La Tunisie, c’est évidemment les Tunisiens. Bougons certes, batailleurs à l’occasion comme tous les Arabes, mais d’une correction exemplaire, compétents, solvables, indépendants et extrêmement jaloux de leur pays qu’ils adorent et qu’ils développent avec soin. Et les Tunisiens, encore comme tous les Arabes, sont toqués de football.
Tunis, ville relativement petite, compte un stade exceptionnel, Radès, objet de toutes les attentions, manucuré et protégé, et le stade de El Menzah, de très belle facture, ainsi que deux ou trois autres stades de bonne qualité dans les environs immédiats. Le championnat de football est mené de façon exemplaire par une fédération indépendante et responsable, et quatre grands clubs, dont deux à Tunis, constitués en véritable PME, attirent des footballeurs de partout en Afrique et particulièrement nos compatriotes.
La Fécafoot collabore avec la fédération tunisienne depuis de nombreuses années, mais je crains que les efforts de M. Abdouraman, pour ne citer que lui, n’aient jamais vraiment porté leurs fruits. Nous n’apprenons jamais rien, nous ne voulons jamais copier ceux qui font mieux que nous au double plan de la gouvernance et de la philosophie du football comme activité économique.
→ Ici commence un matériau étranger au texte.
Lemma frac_range (x : Q) :
  0 <= x - inject_Z (Qfloor x) /\ x - inject_Z (Qfloor x) <= 1.
Proof.
  pose proof (Qfloor_le x) as H1. pose proof (Qlt_floor x) as H2.
  rewrite inject_Z_plus in H2. change (inject_Z 1) with 1 in H2.
  split; lra.
Qed.

Lemma floor_index (x : Q) (n : nat) :
  0 <= x <= inject_Z (Z.of_nat n - 1) ->
  (0 <= Qfloor x <= Z.of_nat n - 1)%Z.
Proof.
  intros [H0 H1]. split.
  - change 0%Z with (Qfloor 0). now apply Qfloor_resp_le.
  - rewrite <- (Qfloor_Z (Z.of_nat n - 1)). now apply Qfloor_resp_le.
Qed.

Lemma pixel_inside (src : ndarray) (y x : Z) :
  (0 <= y < Z.of_nat (nrows src))%Z -> (0 <= x < Z.of_nat (ncols src))%Z ->
  Cv.pixel src y x = get src (Z.to_nat y) (Z.to_nat x).
Proof.
  intros [Hy0 Hy1] [Hx0 Hx1]. unfold Cv.pixel.
  apply Z.leb_le in Hy0, Hx0. apply Z.ltb_lt in Hy1, Hx1.
  now rewrite Hy0, Hy1, Hx0, Hx1.
Qed.

Lemma weighted_bound (w b lo hi : Q) :
  0 <= w -> (w == 0 \/ lo <= b <= hi) -> w * lo <= w * b <= w * hi.
Proof. intros Hw [H | H]; [rewrite H; lra | nra]. Qed.

Lemma convex4 (w1 w2 w3 w4 a b c d lo hi : Q) :
  w1 + w2 + w3 + w4 == 1 ->
  w1 * lo <= w1 * a <= w1 * hi -> w2 * lo <= w2 * b <= w2 * hi ->
  w3 * lo <= w3 * c <= w3 * hi -> w4 * lo <= w4 * d <= w4 * hi ->
  lo <= w1 * a + w2 * b + w3 * c + w4 * d <= hi.
Proof. intros. nra. Qed.

(** Inside the grid, the next pixel along an axis is inside the grid too, or
    the point sits on the last pixel and the next one has weight zero. *)
Lemma next_pixel (x : Q) (n : nat) :
  0 <= x <= inject_Z (Z.of_nat n - 1) ->
  x - inject_Z (Qfloor x) == 0 \/ (0 <= Qfloor x + 1 < Z.of_nat n)%Z.
Proof.
  intros Hx. pose proof (floor_index x n Hx) as [Hf0 Hf1].
  destruct (Z.eq_dec (Qfloor x) (Z.of_nat n - 1)) as [E | E].
  - left. pose proof (Qfloor_le x) as Hle. rewrite E in *. lra.
  - right. lia.
Qed.

(** Sampling inside the grid yields a convex combination of source values. *)
Lemma bilinear_range (src : ndarray) (lo hi x y : Q) :
  rect src -> all_cells (fun q => lo <= q <= hi) src ->
  0 <= x <= inject_Z (Z.of_nat (ncols src) - 1) ->
  0 <= y <= inject_Z (Z.of_nat (nrows src) - 1) ->
  lo <= Cv.bilinear src x y <= hi.
Proof.
  intros Hrect Hall Hx Hy.
  pose proof (floor_index x _ Hx) as Hx0. pose proof (floor_index y _ Hy) as Hy0.
  pose proof (frac_range x) as [Hfx0 Hfx1]. pose proof (frac_range y) as [Hfy0 Hfy1].
  pose proof (next_pixel x _ Hx) as Hnx. pose proof (next_pixel y _ Hy) as Hny.
  assert (Hin : forall yy xx, (0 <= yy < Z.of_nat (nrows src))%Z ->
                              (0 <= xx < Z.of_nat (ncols src))%Z ->
                              lo <= Cv.pixel src yy xx <= hi).
  { intros yy xx Hyy Hxx. rewrite pixel_inside by assumption.
    apply (all_cells_get (fun q => lo <= q <= hi) src); try assumption; lia. }
  unfold Cv.bilinear. cbv zeta.
  set (fx := x - inject_Z (Qfloor x)) in *.
  set (fy := y - inject_Z (Qfloor y)) in *.
  apply convex4.
  - ring.
  - apply weighted_bound; [nra | right; apply Hin; lia].
  - apply weighted_bound; [nra|].
    destruct Hnx as [Hz | Hz]; [left; rewrite Hz; ring | right; apply Hin; lia].
  - apply weighted_bound; [nra|].
    destruct Hny as [Hz | Hz]; [left; rewrite Hz; ring | right; apply Hin; lia].
  - apply weighted_bound; [nra|].
    destruct Hnx as [Hz | Hz]; [left; rewrite Hz; ring|].
    destruct Hny as [Hz' | Hz']; [left; rewrite Hz'; ring | right; apply Hin; lia].
Qed.
(** C2: [schedule] chooses well and always terminates: from a well-formed task
    table whose priorities are positive, two rounds of the loop are enough; the
    task table, [current] and the clock are unchanged, every task has gone
    through the alarm and signal pass, the counters were recharged only when
    every runnable task had used up its quantum, and the number returned is a
    runnable task with the largest counter, which is positive, or 0 when no
    task is runnable. *)
Theorem schedule_pick_correct (s : sched_st) (fuel : nat)
  (Hwf : sched_wf s) (Hsane : sane_priorities s) (Hfuel : (2 <= fuel)%nat) :
  exists next s', schedule_pick fuel s = Ret next s' /\ good_choice s' next /\
    (task s' = task s /\ current s' = current s /\ jiffies s' = jiffies s) /\
    (s' = signals_pass s \/
     s' = recharge_pass (signals_pass s) /\
     forall i t, (1 <= i < NR_TASKS)%nat -> runnable (signals_pass s) i t -> t_counter t = 0).
Proof.
  destruct fuel as [|[|fuel]]; try lia.
  destruct (schedule_pick_spec s fuel Hwf Hsane) as (next & s' & Hrun & Hgood & Hs'). exists next, s'.
  split; [done|]. split; [done|]. split; [|done]. destruct Hs' as [->|[-> _]]; done.
Qed.

Lemma two_tasks_slot i p :
  slot two_tasks i = Some p -> i = 0%nat /\ p = init_task \/ i = 1%nat /\ p = 0x2000 \/ i = 2%nat /\ p = 0x3000.
Proof.
  assert (forall j, (3 <= j)%nat -> slot two_tasks j = None) as Hge.
  { intros j Hj. unfold slot. destruct (decide (j < 64)%nat) as [H|H].
    - do 64 (destruct j as [|j]; [lia || reflexivity|]). lia.
    - rewrite lookup_ge_None_2; [done|]. change (length (task two_tasks)) with 64%nat. lia. }
  intros H. destruct i as [|[|[|i]]]; [| | |by rewrite Hge in H by lia];
    vm_compute in H; injection H as <-; auto.
Qed.

Lemma two_tasks_wf : sched_wf two_tasks.
Proof.
  constructor.
  - intros i p [[-> ->]|[[-> ->]|[-> ->]]]%two_tasks_slot; vm_compute; eauto.
  - intros i j p [[-> ->]|[[-> ->]|[-> ->]]]%two_tasks_slot
      [[-> H]|[[-> H]|[-> H]]]%two_tasks_slot; done.
Qed.

Lemma two_tasks_sane : sane_priorities two_tasks.
Proof.
  assert (map_Forall (fun _ t => 1 <= t_priority t < 2 ^ 29 /\ 0 <= t_counter t < 2 ^ 30) (tmem two_tasks))
    as H by (apply (bool_decide_unpack _); vm_compute; done).
  exact H.
Qed.

Lemma schedule_pick_correct_witness :
  exists s', schedule_pick 2 two_tasks = Ret 2%nat s' /\ good_choice s' 2.
Proof.
  destruct (schedule_pick_correct two_tasks 2 two_tasks_wf two_tasks_sane ltac:(lia))
    as (next & s' & Hrun & Hgood & _).
  exists s'. assert (value_of (schedule_pick 2 two_tasks) = Some 2%nat) as Hv by (vm_compute; reflexivity).
  rewrite Hrun in Hv. injection Hv as ->. split; assumption.
Defined.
La majeure partie des footballeurs tunisiens que les lions vont affronter jouent dans les clubs du football national. Et, on le sait tous, ce ne sont pas des deux de pique. Ils sont compétents et ne se font jamais ridiculiser. Les Tunisiens ont compris depuis longtemps, ce qui ne semble pas pouvoir se produire bientôt au Cameroun, que le socle du développement du football est un championnat national bien organisé. Le football camerounais ne se développera jamais tant que toutes les attentions des principaux acteurs continueront d’aller vers la recherche du prochain Eto’o à vendre le plus vite en Indonésie ou en Espagne.